» Work required:
After finding the line with "Inductive TenantType : Type" in the entries below, retype exactly each line from there through the line with "possibly undefined. *)", including that final line.

#####

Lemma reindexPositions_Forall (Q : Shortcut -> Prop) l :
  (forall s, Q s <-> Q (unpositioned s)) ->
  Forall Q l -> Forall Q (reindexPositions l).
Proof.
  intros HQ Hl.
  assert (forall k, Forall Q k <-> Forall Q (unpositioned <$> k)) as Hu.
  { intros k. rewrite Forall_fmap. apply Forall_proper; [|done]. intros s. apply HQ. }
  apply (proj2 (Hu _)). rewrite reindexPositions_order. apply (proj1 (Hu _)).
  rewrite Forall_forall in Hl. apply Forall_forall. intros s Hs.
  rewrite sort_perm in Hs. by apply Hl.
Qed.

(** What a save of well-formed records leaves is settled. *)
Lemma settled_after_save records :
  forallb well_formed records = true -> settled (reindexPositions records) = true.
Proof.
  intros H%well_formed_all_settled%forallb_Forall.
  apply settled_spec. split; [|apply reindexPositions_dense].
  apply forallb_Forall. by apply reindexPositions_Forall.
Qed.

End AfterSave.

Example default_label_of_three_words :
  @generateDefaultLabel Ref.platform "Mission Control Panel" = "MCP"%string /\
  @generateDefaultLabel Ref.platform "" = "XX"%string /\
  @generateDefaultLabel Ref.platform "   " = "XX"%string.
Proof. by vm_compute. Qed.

#####

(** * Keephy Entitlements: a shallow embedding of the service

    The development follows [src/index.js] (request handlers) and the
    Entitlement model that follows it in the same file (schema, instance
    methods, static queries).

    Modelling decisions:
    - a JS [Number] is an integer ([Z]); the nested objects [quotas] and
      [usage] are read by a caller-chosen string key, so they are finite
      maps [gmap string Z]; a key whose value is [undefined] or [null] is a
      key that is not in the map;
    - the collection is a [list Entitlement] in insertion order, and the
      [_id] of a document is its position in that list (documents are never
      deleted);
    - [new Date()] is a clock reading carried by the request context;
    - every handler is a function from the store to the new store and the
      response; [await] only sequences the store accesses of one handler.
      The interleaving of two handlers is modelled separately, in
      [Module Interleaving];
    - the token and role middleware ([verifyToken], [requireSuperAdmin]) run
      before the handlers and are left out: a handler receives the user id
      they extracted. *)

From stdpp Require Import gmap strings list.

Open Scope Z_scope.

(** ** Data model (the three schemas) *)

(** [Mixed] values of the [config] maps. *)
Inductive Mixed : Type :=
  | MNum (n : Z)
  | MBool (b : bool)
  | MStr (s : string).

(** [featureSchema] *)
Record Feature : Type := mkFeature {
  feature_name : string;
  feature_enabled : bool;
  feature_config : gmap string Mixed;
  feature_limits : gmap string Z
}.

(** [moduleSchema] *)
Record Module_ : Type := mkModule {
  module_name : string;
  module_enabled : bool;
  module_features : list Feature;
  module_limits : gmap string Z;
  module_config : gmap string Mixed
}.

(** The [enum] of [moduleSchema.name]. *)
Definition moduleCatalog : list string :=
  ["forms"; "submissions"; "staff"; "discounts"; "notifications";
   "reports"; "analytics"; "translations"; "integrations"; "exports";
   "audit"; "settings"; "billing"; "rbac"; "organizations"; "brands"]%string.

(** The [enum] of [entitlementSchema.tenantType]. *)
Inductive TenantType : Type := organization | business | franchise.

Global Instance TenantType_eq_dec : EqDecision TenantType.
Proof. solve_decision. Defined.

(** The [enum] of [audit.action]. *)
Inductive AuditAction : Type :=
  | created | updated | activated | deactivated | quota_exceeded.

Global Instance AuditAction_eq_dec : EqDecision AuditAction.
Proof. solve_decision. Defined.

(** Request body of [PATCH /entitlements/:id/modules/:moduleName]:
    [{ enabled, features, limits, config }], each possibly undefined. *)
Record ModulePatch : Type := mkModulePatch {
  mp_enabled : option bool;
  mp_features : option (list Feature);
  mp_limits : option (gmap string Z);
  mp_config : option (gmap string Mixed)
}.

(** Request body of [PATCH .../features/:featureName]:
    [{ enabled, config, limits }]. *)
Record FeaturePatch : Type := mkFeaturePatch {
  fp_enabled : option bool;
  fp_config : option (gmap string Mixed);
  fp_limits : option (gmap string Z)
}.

#####

» Solution to this task:
Inductive TenantType : Type := organization | business | franchise.

Global Instance TenantType_eq_dec : EqDecision TenantType.
Proof. solve_decision. Defined.

(** The [enum] of [audit.action]. *)
Inductive AuditAction : Type :=
  | created | updated | activated | deactivated | quota_exceeded.

Global Instance AuditAction_eq_dec : EqDecision AuditAction.
Proof. solve_decision. Defined.

(** Request body of [PATCH /entitlements/:id/modules/:moduleName]:
    [{ enabled, features, limits, config }], each possibly undefined. *)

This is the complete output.